(CNN) -- Amber Easton has gone from $80,000 a year in salary to scrambling for work. At a time in her life when she should be scaling the corporate ladder, she has instead spiraled into a deep depression. She recently lost her car and now faces eviction from her apartment...It's a sad story being played out all over America, formerly wheeling, dealing, kiss-stealing (Whooooo!) professionals are losing their jobs. Sometimes, however, I think the reporters ought to work a little harder to find sympathetic victims:
Easton's saga began in July 2007 when she traded in her job as a corporate compliance officer to attend law school, what she thought would help advance her career. But after a year of law school, she decided it wasn't for her. By then, her old job was gone and the job market had shrunk.So she had a job*, and a good one, making almost twice what the average American makes. But she quit it. Then she went to law school** which all things considered is probably a pretty good place to ride out the next few years, one reason I am encouraging my college-attending boys to be thinking about their masters. But after a year, she quit that, too.
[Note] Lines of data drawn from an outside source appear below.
(** * Credit card payment simulator: staggered versus lump-sum payments

    Shallow embedding of [credit_card_sim_app.py]: the two simulation
    functions [simulate_payments_staggered] and [simulate_payments_lump_sum]
    and the reduction of their balance series to an average daily balance and
    an approximate annual interest.

    Numbers.  Python's numbers (the [int]s the sliders hand over, the [float]
    rate and the [float] that [np.mean] returns) are embedded as exact
    rationals [Q]; rounding is not modelled.  The one non-number that the code
    can produce, the NaN that [np.mean] returns for an empty list, is [None]
    in an [option Q].  [months], [days_per_month] and the days are [Z].

    Text.  The text field of [main] is embedded as a list of characters with
    code points up to U+00FF ([ascii] read as Latin-1), with Python's tables
    of whitespace and digits for that range. *)

From Stdlib Require Import ZArith QArith Lia Lqa Ascii.
From Stdlib Require DecimalNat.
From stdpp Require Import base list gmap.

Local Open Scope Q_scope.

(** ** Python primitives used by the simulators *)

(** [range(start, stop)]: empty when [stop <= start]. *)
Definition py_range (start stop : Z) : list Z := seqZ start (stop - start).

(** [x in t] for a tuple of integers: a linear scan with [==]. *)
Fixpoint py_in (x : Z) (t : list Z) : bool :=
  match t with
  | [] => false
  | y :: t' => if Z.eqb x y then true else py_in x t'
  end.

(** [x < y] on numbers. *)
Definition Qlt_bool (x y : Q) : bool := negb (Qle_bool y x).

(** [np.mean]: the entries are added up and the total is divided by their
    count; for an empty list the result is NaN (a warning, no exception). *)
Definition np_mean (l : list Q) : option Q :=
  match l with
  | [] => None
  | _ => Some (foldl Qplus 0 l / inject_Z (Z.of_nat (length l)))
  end.

(** [avg * rate], NaN propagating. *)
Definition mul_rate (avg : option Q) (rate : Q) : option Q :=
  match avg with
  | Some m => Some (m * rate)
  | None => None
  end.

(** ** The simulators *)

(** The two statements guarded by [if day in payment_days:] and by
    [if day == payment_day:]

      current_balance -= payment_amount
      if current_balance < 0:
          current_balance = 0                                               *)
Definition debit (payment_amount current_balance : Q) : Q :=
  let current_balance := current_balance - payment_amount in
  if Qlt_bool current_balance 0 then 0 else current_balance.

(** The loop state: [current_balance] and the list [daily_balances] built so
    far. *)
Definition loop_state : Type := Q * list Q.

(** The returned tuple
    [(daily_balances, annual_interest_earned, avg_daily_balance)]. *)
Definition result : Type := list Q * option Q * option Q.

Definition series_of (r : result) : list Q := r.1.1.
Definition interest_of (r : result) : option Q := r.1.2.
Definition average_of (r : result) : option Q := r.2.

Module Staggered.

(** Body of the inner loop for one [day]. *)
Definition day_body (payment_days : list Z) (payment_amount : Q)
    (st : loop_state) (day : Z) : loop_state :=
  let '(current_balance, daily_balances) := st in
  let current_balance :=
    if py_in day payment_days then debit payment_amount current_balance
    else current_balance in
  (current_balance, daily_balances ++ [current_balance]).

(** Body of the outer loop: [for day in range(1, days_per_month + 1)]. *)
Definition month_body (days_per_month : Z) (payment_days : list Z)
    (payment_amount : Q) (st : loop_state) (month : Z) : loop_state :=
  foldl (day_body payment_days payment_amount) st
        (py_range 1 (days_per_month + 1)).
(** * Retro-game music generator: a shallow embedding of [main.py]

    The generative core of the program (scale catalog, chord progression
    model, melody, harmony and bass engines, and the orchestrator
    [generate_music]) is embedded as Rocq functions.

    - Python values that flow through the engines are strings, floats and
      tuples; they are modelled by [value].  The float literals of the
      program ([0.25], [0.5], ...) are only stored and copied, never
      computed with, so they are represented by the rational they denote.
    - Python exceptions are modelled by [exn], fallible code returns
      [result].
    - The process-wide [random] module is an explicit random source
      ([RandomSource]) threaded through the code that draws from it. *)

From stdpp Require Import gmap strings list fin_maps numbers.
From Stdlib Require Import QArith.

Set Warnings "-register-all".

Local Open Scope string_scope.
Local Open Scope list_scope.
Local Open Scope Z_scope.

(** ** Python values, exceptions *)

Inductive value : Type :=
| VStr (s : string)
| VFloat (q : Q)
| VTuple (items : list value).

Inductive exn : Type :=
| IndexError | KeyError | ValueError | TypeError | ZeroDivisionError.
(** X14.  A well-formed form body is stored as posted.  For a name of 1
    to 32 bytes without NUL, ampersand or equals sign and a secret of at
    most 64 bytes without NUL, delivered in one piece to a board with a
    healthy flash, the handler answers status ok, stores the name and the
    secret with every plus sign turned into a space, and raises the
    config-saved bit. *)
Theorem set_wifi_stores_form_fields (s p : list byte) (n : nat) (st : board) :
  Forall (fun c => c ≠ x00 ∧ c ≠ x26 ∧ c ≠ x3d) s →
  Forall (fun c => c ≠ x00) p →
  (1 <= length s <= 32)%nat → (length p <= 64)%nat →
  (length (form_body s p) <= n)%nat →
  healthy (nvs st) →
  ∃ st',
    http_server_set_wifi_config_handler
      {| body := form_body s p; sock := SockDeliver n |} st
    = Returned ESP_OK
        [HttpdRespSetType "application/json";
         HttpdRespSetHdr "Access-Control-Allow-Origin" "*";
         HttpdRespSendstr StatusOk] st'
    ∧ stored BOARD_WIFI_NVS_NAMESPACE BOARD_WIFI_SSID_KEY (nvs st')
      = Some (plus_to_space s)
    ∧ stored BOARD_WIFI_NVS_NAMESPACE BOARD_WIFI_PASSWORD_KEY (nvs st')
      = Some (plus_to_space p)
    ∧ bit_set (board_event_group st') WIFI_CONFIG_SAVED_BIT = true.
Proof.
  intros Hs Hp Ls Lp Hn Hh.
  assert (Hs0 : Forall (fun c => c ≠ x00) s) by (eapply Forall_impl; [exact Hs | tauto]).
  assert (Hs1 : Forall (fun c => c ≠ x26) s) by (eapply Forall_impl; [exact Hs | tauto]).
  assert (Hs2 : Forall (fun c => c ≠ x3d) s) by (eapply Forall_impl; [exact Hs | tauto]).
  pose proof (length_form_body s p) as Lb.
  unfold http_server_set_wifi_config_handler.
  rewrite recv_whole by lia.
  replace (Z.of_nat (length (form_body s p)) <=? 0) with false
    by (symmetry; apply Z.leb_gt; lia).
  rewrite (c_str_nul_free _ (form_body_nul_free s p Hs0 Hp)).
  rewrite parse_password_field by assumption.
  change (form_body s p) with (lit "ssid=" ++ s ++ x26 :: (lit "password=" ++ p)).
  rewrite parse_ssid_field by exact Hs1.
  replace (32 <? length s)%nat with false by (symmetry; apply Nat.ltb_ge; lia).
  pose proof (c_str_nul_free _ (plus_to_space_nul_free s Hs0)) as Cs.
  pose proof (c_str_nul_free _ (plus_to_space_nul_free p Hp)) as Cp.
  destruct (save_on_healthy_flash (plus_to_space s) (plus_to_space p) st Hh) as [Ok _].
  { unfold strlen. rewrite Cs, plus_to_space_length. lia. }
  { unfold strlen. rewrite Cp, plus_to_space_length. lia. }
  destruct (board_wifi_save_config (Some (plus_to_space s))
              (Some (plus_to_space p)) st) as [ret st'] eqn:Sv.
  cbn [fst] in Ok. subst ret.
  destruct (save_inv _ _ _ _ _ Sv) as (Inv & _).
  destruct (Inv eq_refl) as (_ & _ & Ss & Sp & G).
  exists st'. split; [reflexivity|].
  rewrite Ss, Sp, Cs, Cp. repeat split.
  rewrite G. unfold bit_set, xEventGroupSetBits.
  rewrite Z.land_lor_distr_l. apply negb_true_iff, Z.eqb_neq. intros Z0.
  apply Z.lor_eq_0_iff in Z0 as [_ Z0]. vm_compute in Z0. discriminate.
Qed.

Lemma set_wifi_stores_form_fields_witness :
  ∃ st',
    http_server_set_wifi_config_handler
      {| body := form_body (lit "My+Net") (lit "secret1"); sock := SockDeliver 200 |}
      fresh_board
    = Returned ESP_OK
        [HttpdRespSetType "application/json";
         HttpdRespSetHdr "Access-Control-Allow-Origin" "*";
         HttpdRespSendstr StatusOk] st'
    ∧ stored BOARD_WIFI_NVS_NAMESPACE BOARD_WIFI_SSID_KEY (nvs st')
      = Some (lit "My Net").
Proof.
  destruct (set_wifi_stores_form_fields (lit "My+Net") (lit "secret1") 200 fresh_board)
    as (st' & H & Ss & _).
  - repeat constructor; discriminate.
  - repeat constructor; discriminate.
  - cbn. lia.
  - cbn. lia.
  - cbn. lia.
  - reflexivity.
  - exists st'. split; [exact H | exact Ss].
Defined.
(** X9: what [validateLabels] reports is right: a label listed as valid
    is a remote label and carries its host count, a label listed as
    missing is not a remote label, and every label listed is referred to
    by the policy that the entry names, which is a changed policy of the
    team. *)
Theorem validateLabels_sound (team : parser.ParsedTeam.t)
    (labelMap : gmap string api.Label.t) (changed : gset string) :
  let v := validateLabels team labelMap changed in
  Forall (fun r => exists l, labelMap !! LabelName r = Some l
                             /\ LabelHostCount r = api.Label.HostCount l) (Valid v)
  /\ Forall (fun r => labelMap !! LabelName r = None /\ LabelHostCount r = 0%N) (Missing v)
  /\ Forall (fun r => exists p,
               p ∈ parser.ParsedTeam.Policies team
               /\ parser.ParsedPolicy.Name p = ReferencedBy r
               /\ ReferencedBy r ∈ changed
               /\ LabelName r ∈ policyLabels p) (Valid v ++ Missing v).
Proof.
  intros v. destruct (validateLabels_spec team labelMap changed) as [(_ & _ & Hv & Hm & Ho) _].
  by repeat split.
Qed.

(** X10: every label that a changed policy of the team refers to,
    through [labels_include_any] or [labels_exclude_any], is reported
    exactly once, as valid or as missing, and no other label is
    reported. *)
Theorem validateLabels_each_once (team : parser.ParsedTeam.t)
    (labelMap : gmap string api.Label.t) (changed : gset string) :
  let v := validateLabels team labelMap changed in
  NoDup (LabelName <$> (Valid v ++ Missing v))
  /\ forall name,
       name ∈ LabelName <$> (Valid v ++ Missing v)
       <-> exists p, p ∈ parser.ParsedTeam.Policies team
                     /\ parser.ParsedPolicy.Name p ∈ changed
                     /\ name ∈ policyLabels p.
Proof.
  intros v.
  destruct (validateLabels_spec team labelMap changed) as [(_ & Hn & _ & _ & Ho) Hall].
  split; [done|]. intros name. split.
  - intros (r & -> & Hr)%list_elem_of_fmap.
    rewrite Forall_forall in Ho. destruct (Ho r Hr) as (p & Hp & Hname & Hc & Hl).
    exists p. by rewrite Hname.
  - intros (p & Hp & Hc & Hl). by eapply Hall.
Qed.
(** ** Flattening a configuration tree and looking a leaf up again *)

Lemma any_induction (P : any -> Prop) :
  (forall s, P (AVal s)) ->
  (forall m, Forall (fun kv => P kv.2) m -> P (AMap m)) ->
  forall v, P v.
Proof.
  intros HV HM. fix IH 1. intros [s|m]; [apply HV|]. apply HM.
  induction m as [|[k v] m IHm]; constructor; [apply IH | apply IHm].
Qed.
(** * minio-presign-service: a shallow embedding of [main.go]

    The service is a small HTTP gateway in Go.  A JSON request names a
    bucket and an object key; the handler builds an object path and an
    expiration string, runs the [mc] client as a subprocess, recovers the
    generated URL from the text it prints and optionally rewrites its
    scheme and host.

    Go strings are byte sequences: they are modelled by [string], whose
    characters are the 256 values of [ascii].  Go's [int] fields are
    modelled by [Z]; the code only compares them with zero and prints them,
    so no 64-bit wrap-around can occur.  The Go runtime the handlers talk
    to (environment, JSON decoder, subprocess, [net/url]) is an interface,
    [Platform]; the response writer and the list of spawned commands are
    explicit state. *)

From Stdlib Require Import ZArith NArith String Ascii List Lia Bool DecimalString.
From Stdlib Require DecimalPos DecimalZ.
Import ListNotations.
Open Scope string_scope.

(* ================================================================= *)
(** ** The parts of Go's [strings] and [fmt] packages the service uses *)

Module strings.

Definition code (c : ascii) : N := N_of_ascii c.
Now the world has changed. Or has it? Walter Williams a few years ago explained the secret to not being poor in a couple easy rules. Finish high school. Stay married. Keep your nose clean. But the last turns out to be important, too: don't quit your job except to take a better one.
If you voluntarily stop working, it's hardly a worthy sob story that you're not working anymore.
* Hey, "compliance officer" is a job, though what work the title is a euphemism for I have no idea.
* And she certainly had the money saved up for that, right? I mean, no one would try to pay for law school by relying solely on the largess of the taxpayers.